Task statement :: Would you output the entries below only from the line containing "frac_delay_tolerance en_iq_cal cal_track_mode" through the line containing "forall s g e, (g, e)", exactly as they stand and with both ends included?

-.-.-

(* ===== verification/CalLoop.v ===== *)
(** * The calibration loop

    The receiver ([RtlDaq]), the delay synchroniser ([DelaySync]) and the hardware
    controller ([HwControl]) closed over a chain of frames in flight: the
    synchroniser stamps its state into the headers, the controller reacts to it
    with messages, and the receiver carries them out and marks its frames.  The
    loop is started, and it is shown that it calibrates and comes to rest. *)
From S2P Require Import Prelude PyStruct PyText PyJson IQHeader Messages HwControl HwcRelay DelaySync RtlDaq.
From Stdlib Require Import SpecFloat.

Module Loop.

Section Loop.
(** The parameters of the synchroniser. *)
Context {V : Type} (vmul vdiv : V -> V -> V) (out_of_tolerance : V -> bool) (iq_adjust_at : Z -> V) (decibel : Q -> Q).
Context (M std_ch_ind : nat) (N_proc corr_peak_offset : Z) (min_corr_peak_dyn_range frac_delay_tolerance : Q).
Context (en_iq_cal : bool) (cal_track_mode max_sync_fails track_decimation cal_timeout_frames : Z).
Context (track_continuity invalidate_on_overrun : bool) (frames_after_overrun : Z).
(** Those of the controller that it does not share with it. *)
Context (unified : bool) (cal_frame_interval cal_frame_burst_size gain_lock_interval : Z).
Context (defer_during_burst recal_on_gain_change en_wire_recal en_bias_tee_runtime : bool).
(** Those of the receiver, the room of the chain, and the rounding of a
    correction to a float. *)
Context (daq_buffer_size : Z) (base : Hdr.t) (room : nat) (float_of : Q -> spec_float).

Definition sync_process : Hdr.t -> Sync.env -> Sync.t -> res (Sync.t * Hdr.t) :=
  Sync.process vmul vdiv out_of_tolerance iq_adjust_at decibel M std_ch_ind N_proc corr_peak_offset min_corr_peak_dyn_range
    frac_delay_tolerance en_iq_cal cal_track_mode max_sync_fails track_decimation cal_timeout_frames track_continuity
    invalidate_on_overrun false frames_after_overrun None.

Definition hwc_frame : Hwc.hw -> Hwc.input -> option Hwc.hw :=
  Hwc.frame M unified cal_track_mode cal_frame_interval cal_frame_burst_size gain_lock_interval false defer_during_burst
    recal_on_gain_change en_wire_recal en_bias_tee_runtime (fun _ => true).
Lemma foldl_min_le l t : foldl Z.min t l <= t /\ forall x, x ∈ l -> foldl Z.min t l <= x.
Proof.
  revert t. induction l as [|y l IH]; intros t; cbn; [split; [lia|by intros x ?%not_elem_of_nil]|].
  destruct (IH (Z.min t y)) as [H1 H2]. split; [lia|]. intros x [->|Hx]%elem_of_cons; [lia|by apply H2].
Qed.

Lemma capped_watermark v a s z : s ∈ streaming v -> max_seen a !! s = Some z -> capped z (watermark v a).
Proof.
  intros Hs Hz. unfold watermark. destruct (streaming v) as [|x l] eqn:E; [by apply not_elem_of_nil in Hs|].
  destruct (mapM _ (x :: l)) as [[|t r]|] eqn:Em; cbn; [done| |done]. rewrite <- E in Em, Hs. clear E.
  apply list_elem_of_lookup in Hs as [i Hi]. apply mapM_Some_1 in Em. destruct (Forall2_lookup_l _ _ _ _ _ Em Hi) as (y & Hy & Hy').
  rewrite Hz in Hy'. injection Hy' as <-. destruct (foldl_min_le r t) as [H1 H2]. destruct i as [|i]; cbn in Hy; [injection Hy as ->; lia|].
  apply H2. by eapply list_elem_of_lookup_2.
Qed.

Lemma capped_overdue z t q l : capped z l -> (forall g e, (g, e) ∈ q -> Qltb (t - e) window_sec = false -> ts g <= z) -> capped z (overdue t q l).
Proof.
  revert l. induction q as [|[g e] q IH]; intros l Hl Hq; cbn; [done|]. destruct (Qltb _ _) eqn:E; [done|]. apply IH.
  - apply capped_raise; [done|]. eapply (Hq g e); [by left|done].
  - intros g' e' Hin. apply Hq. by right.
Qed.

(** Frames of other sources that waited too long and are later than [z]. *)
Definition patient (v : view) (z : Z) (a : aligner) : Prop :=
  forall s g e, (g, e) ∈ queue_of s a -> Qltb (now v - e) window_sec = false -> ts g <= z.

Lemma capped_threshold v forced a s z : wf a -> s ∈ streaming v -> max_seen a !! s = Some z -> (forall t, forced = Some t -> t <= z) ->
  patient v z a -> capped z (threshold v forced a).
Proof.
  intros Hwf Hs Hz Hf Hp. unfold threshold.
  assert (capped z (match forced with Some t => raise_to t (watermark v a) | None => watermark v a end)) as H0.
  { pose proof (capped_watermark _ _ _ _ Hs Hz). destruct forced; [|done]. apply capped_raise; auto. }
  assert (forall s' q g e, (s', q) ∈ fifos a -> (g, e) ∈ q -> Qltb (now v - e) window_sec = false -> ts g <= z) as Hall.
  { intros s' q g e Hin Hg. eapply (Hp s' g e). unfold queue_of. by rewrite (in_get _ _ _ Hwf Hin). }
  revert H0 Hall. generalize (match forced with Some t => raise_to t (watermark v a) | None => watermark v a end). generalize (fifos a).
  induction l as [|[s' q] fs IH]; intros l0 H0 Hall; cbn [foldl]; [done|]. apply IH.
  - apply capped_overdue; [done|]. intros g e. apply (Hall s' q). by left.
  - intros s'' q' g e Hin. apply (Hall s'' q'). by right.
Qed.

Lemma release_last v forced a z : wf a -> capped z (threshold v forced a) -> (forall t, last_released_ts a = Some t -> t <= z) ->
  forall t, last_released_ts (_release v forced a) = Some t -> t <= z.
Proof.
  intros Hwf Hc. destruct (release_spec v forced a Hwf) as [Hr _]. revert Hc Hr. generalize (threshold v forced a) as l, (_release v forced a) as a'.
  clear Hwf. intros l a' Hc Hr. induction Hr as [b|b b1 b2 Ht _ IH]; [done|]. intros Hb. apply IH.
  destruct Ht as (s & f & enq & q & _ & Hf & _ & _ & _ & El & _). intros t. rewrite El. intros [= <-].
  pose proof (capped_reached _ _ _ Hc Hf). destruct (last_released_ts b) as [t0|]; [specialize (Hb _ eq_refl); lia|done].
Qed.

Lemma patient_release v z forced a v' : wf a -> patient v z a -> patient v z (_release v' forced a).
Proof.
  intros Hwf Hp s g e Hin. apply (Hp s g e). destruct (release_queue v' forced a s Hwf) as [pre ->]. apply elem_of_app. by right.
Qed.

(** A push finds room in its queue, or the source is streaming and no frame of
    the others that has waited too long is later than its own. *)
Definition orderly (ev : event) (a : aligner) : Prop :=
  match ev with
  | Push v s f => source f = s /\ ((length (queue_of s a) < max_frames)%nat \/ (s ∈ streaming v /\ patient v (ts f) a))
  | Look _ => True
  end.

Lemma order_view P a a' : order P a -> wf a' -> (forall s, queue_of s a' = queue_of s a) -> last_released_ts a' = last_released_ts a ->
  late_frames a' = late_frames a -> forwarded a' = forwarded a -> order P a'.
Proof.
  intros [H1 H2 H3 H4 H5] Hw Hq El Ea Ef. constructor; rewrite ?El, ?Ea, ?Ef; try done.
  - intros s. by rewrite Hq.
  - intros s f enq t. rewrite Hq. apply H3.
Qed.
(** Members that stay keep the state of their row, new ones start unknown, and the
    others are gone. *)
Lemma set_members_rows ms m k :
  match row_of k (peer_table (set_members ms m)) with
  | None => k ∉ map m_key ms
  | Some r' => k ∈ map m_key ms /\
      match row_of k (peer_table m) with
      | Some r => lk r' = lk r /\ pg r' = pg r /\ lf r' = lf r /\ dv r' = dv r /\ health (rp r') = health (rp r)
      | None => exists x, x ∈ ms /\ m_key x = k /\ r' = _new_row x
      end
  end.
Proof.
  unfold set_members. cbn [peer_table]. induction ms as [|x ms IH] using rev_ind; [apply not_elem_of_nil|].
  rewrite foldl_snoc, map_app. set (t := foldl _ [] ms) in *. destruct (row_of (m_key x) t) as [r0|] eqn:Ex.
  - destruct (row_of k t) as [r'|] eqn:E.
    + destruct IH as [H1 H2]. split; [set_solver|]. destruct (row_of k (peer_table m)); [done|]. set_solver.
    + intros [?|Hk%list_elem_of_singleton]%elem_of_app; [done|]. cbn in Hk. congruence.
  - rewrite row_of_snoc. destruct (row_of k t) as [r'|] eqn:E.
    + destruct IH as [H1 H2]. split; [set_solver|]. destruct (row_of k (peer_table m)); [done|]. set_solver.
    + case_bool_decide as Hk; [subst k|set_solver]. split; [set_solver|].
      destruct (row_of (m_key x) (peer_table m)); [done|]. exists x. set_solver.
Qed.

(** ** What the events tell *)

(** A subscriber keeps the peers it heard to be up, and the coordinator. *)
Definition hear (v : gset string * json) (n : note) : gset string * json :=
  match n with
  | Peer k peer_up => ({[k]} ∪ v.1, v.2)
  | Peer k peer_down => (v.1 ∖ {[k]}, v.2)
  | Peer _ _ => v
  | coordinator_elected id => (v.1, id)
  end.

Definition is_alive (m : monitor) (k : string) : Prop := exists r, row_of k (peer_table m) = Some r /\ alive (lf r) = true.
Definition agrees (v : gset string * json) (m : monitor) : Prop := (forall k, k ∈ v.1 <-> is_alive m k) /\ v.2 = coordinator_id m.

-.-.-

Exercise response ::
    frac_delay_tolerance en_iq_cal cal_track_mode max_sync_fails track_decimation cal_timeout_frames track_continuity
    invalidate_on_overrun false frames_after_overrun None.

Definition hwc_frame : Hwc.hw -> Hwc.input -> option Hwc.hw :=
  Hwc.frame M unified cal_track_mode cal_frame_interval cal_frame_burst_size gain_lock_interval false defer_during_burst
    recal_on_gain_change en_wire_recal en_bias_tee_runtime (fun _ => true).
Lemma foldl_min_le l t : foldl Z.min t l <= t /\ forall x, x ∈ l -> foldl Z.min t l <= x.
Proof.
  revert t. induction l as [|y l IH]; intros t; cbn; [split; [lia|by intros x ?%not_elem_of_nil]|].
  destruct (IH (Z.min t y)) as [H1 H2]. split; [lia|]. intros x [->|Hx]%elem_of_cons; [lia|by apply H2].
Qed.

Lemma capped_watermark v a s z : s ∈ streaming v -> max_seen a !! s = Some z -> capped z (watermark v a).
Proof.
  intros Hs Hz. unfold watermark. destruct (streaming v) as [|x l] eqn:E; [by apply not_elem_of_nil in Hs|].
  destruct (mapM _ (x :: l)) as [[|t r]|] eqn:Em; cbn; [done| |done]. rewrite <- E in Em, Hs. clear E.
  apply list_elem_of_lookup in Hs as [i Hi]. apply mapM_Some_1 in Em. destruct (Forall2_lookup_l _ _ _ _ _ Em Hi) as (y & Hy & Hy').
  rewrite Hz in Hy'. injection Hy' as <-. destruct (foldl_min_le r t) as [H1 H2]. destruct i as [|i]; cbn in Hy; [injection Hy as ->; lia|].
  apply H2. by eapply list_elem_of_lookup_2.
Qed.

Lemma capped_overdue z t q l : capped z l -> (forall g e, (g, e) ∈ q -> Qltb (t - e) window_sec = false -> ts g <= z) -> capped z (overdue t q l).
Proof.
  revert l. induction q as [|[g e] q IH]; intros l Hl Hq; cbn; [done|]. destruct (Qltb _ _) eqn:E; [done|]. apply IH.
  - apply capped_raise; [done|]. eapply (Hq g e); [by left|done].
  - intros g' e' Hin. apply Hq. by right.
Qed.

(** Frames of other sources that waited too long and are later than [z]. *)
Definition patient (v : view) (z : Z) (a : aligner) : Prop :=
  forall s g e, (g, e) ∈ queue_of s a -> Qltb (now v - e) window_sec = false -> ts g <= z.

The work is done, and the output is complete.